→ ACTION ITEM:
The word "SelectSlot" occurs in some lines of the data. Return each such line.

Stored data
========================================================================

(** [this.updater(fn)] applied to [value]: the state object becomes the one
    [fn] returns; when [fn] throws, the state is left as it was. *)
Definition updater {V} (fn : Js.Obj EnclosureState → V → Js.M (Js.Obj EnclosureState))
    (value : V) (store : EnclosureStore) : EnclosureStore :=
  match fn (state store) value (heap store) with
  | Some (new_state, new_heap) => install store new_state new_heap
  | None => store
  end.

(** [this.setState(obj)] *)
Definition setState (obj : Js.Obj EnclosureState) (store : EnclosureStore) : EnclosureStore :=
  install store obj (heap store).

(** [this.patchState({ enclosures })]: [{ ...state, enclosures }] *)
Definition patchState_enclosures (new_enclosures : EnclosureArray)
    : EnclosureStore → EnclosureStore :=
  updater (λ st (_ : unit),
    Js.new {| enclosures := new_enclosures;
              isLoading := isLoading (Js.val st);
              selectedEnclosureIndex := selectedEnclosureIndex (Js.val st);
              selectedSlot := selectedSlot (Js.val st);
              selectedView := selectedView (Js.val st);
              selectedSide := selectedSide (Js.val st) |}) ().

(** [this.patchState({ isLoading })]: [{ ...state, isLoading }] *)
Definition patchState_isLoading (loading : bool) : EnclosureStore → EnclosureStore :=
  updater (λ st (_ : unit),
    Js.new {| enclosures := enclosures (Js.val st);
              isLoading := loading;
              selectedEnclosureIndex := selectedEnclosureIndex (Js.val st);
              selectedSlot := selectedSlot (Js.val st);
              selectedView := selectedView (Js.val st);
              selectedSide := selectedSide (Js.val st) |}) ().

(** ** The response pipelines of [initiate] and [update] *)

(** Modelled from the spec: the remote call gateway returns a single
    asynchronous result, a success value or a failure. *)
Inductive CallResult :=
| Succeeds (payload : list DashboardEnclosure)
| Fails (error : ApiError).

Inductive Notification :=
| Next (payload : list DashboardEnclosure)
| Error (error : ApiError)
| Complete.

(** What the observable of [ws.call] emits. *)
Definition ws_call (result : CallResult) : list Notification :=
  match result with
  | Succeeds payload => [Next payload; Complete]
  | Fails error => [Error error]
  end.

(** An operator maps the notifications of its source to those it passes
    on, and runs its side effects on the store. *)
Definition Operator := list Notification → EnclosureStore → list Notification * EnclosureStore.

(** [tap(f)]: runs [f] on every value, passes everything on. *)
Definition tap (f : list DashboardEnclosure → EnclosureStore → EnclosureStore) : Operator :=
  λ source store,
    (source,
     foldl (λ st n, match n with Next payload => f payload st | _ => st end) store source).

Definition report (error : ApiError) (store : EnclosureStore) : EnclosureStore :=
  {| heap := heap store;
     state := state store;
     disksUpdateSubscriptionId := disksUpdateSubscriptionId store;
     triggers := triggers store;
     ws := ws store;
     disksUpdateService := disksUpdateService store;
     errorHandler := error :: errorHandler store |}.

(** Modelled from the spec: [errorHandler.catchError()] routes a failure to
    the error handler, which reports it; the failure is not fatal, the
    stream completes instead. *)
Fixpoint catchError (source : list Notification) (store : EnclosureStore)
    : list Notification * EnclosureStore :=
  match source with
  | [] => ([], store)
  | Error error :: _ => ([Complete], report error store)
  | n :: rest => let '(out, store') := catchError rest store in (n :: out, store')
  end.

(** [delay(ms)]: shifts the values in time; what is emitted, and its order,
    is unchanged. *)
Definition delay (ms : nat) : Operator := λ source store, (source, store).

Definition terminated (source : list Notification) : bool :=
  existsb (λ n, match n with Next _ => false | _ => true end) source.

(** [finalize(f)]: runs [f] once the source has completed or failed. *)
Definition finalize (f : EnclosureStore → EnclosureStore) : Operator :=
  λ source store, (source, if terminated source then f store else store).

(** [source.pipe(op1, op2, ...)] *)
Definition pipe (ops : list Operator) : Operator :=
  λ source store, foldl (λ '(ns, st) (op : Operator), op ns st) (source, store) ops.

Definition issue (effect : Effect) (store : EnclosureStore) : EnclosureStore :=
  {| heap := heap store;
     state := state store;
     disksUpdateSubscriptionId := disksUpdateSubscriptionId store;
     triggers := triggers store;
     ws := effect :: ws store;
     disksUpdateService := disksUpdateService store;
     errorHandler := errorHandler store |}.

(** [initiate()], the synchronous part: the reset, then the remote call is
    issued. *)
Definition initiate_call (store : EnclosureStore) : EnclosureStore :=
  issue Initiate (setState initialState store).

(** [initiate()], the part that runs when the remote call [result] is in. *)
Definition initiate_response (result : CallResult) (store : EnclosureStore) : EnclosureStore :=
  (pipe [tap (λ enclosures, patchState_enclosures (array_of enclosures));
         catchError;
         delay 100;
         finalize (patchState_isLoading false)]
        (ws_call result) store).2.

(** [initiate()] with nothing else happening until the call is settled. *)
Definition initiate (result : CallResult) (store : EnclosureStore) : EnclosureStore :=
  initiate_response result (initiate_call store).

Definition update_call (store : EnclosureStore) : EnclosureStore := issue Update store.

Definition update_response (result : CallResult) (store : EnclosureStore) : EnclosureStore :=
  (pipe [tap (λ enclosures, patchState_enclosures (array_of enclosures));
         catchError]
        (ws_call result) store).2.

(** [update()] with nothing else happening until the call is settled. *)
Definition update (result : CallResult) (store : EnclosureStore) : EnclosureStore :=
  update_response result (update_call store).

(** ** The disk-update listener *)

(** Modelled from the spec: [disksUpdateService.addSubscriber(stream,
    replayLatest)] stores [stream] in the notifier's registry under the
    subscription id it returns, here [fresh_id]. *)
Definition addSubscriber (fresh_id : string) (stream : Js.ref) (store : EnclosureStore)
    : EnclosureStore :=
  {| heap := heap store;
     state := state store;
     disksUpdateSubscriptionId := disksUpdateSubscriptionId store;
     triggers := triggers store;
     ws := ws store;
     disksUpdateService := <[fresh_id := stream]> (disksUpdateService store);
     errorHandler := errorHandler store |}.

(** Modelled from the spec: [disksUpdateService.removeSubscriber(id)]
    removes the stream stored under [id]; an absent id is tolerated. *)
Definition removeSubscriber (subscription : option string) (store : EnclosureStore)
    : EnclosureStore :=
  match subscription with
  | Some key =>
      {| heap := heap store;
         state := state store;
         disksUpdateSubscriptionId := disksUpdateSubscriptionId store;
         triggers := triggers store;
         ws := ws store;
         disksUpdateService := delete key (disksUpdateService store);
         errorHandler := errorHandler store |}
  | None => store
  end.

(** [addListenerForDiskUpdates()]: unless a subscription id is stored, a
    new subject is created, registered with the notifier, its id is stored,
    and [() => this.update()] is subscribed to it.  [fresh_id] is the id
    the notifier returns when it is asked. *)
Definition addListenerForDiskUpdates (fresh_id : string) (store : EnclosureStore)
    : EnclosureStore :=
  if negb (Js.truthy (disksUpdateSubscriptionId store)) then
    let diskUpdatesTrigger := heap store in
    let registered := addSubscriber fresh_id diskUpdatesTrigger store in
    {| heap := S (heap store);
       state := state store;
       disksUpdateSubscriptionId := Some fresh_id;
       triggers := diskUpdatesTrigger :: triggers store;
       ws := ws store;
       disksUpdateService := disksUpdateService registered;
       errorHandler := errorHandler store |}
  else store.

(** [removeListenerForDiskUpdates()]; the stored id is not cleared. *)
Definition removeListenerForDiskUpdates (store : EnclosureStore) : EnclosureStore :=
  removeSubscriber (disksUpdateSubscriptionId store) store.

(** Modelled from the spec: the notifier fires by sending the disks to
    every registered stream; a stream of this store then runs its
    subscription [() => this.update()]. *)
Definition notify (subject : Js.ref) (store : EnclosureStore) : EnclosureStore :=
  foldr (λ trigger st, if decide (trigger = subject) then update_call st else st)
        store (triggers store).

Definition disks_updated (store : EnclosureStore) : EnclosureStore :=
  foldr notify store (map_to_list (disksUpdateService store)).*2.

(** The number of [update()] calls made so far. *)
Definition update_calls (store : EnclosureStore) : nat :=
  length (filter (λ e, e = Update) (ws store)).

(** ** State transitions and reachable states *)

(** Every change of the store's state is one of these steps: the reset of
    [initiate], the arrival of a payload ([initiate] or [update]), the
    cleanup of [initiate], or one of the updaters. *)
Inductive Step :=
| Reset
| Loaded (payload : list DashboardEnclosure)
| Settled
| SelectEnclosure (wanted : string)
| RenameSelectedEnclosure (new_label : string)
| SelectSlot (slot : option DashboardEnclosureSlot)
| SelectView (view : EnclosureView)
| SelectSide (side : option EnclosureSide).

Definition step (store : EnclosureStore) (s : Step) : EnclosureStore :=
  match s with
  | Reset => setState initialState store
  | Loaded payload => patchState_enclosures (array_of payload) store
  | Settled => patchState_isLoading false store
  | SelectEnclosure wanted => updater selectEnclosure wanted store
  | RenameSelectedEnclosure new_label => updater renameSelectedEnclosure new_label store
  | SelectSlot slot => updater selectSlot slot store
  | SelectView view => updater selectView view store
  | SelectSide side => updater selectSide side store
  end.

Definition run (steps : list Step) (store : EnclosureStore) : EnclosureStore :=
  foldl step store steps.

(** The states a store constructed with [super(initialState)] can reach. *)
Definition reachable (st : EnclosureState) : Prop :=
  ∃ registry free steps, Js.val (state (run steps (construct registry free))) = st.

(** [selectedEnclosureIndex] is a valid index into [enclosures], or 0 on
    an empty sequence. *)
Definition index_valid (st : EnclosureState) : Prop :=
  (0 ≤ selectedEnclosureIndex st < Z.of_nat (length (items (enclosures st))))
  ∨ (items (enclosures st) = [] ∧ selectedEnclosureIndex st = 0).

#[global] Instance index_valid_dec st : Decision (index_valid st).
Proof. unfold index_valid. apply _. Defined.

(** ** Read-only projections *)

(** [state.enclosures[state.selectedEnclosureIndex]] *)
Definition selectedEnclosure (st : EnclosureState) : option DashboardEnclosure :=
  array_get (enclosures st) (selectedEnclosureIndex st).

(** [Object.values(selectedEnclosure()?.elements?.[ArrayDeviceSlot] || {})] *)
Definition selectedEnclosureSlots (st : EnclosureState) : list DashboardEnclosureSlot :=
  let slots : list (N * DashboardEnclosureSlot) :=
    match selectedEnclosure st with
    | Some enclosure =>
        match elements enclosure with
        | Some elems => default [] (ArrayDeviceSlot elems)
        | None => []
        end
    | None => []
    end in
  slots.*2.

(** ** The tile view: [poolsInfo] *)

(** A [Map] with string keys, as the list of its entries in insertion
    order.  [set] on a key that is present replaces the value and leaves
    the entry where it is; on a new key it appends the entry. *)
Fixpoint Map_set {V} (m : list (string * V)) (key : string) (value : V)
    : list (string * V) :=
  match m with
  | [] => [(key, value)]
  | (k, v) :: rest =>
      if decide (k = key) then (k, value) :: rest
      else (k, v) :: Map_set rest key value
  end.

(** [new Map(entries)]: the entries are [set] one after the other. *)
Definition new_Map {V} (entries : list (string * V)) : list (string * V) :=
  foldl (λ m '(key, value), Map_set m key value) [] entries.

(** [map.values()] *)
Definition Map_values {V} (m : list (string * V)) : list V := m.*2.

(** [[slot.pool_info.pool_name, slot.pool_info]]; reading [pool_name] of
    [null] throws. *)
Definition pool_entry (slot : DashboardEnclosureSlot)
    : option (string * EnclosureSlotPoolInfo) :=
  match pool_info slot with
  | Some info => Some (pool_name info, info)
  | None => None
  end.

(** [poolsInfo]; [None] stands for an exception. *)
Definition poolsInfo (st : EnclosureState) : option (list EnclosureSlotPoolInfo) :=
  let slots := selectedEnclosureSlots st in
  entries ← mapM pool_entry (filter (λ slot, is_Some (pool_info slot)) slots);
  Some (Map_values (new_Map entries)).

========================================================================

→ SOLUTION FOR THIS TASK:
| SelectSlot (slot : option DashboardEnclosureSlot)
  | SelectSlot slot => updater selectSlot slot store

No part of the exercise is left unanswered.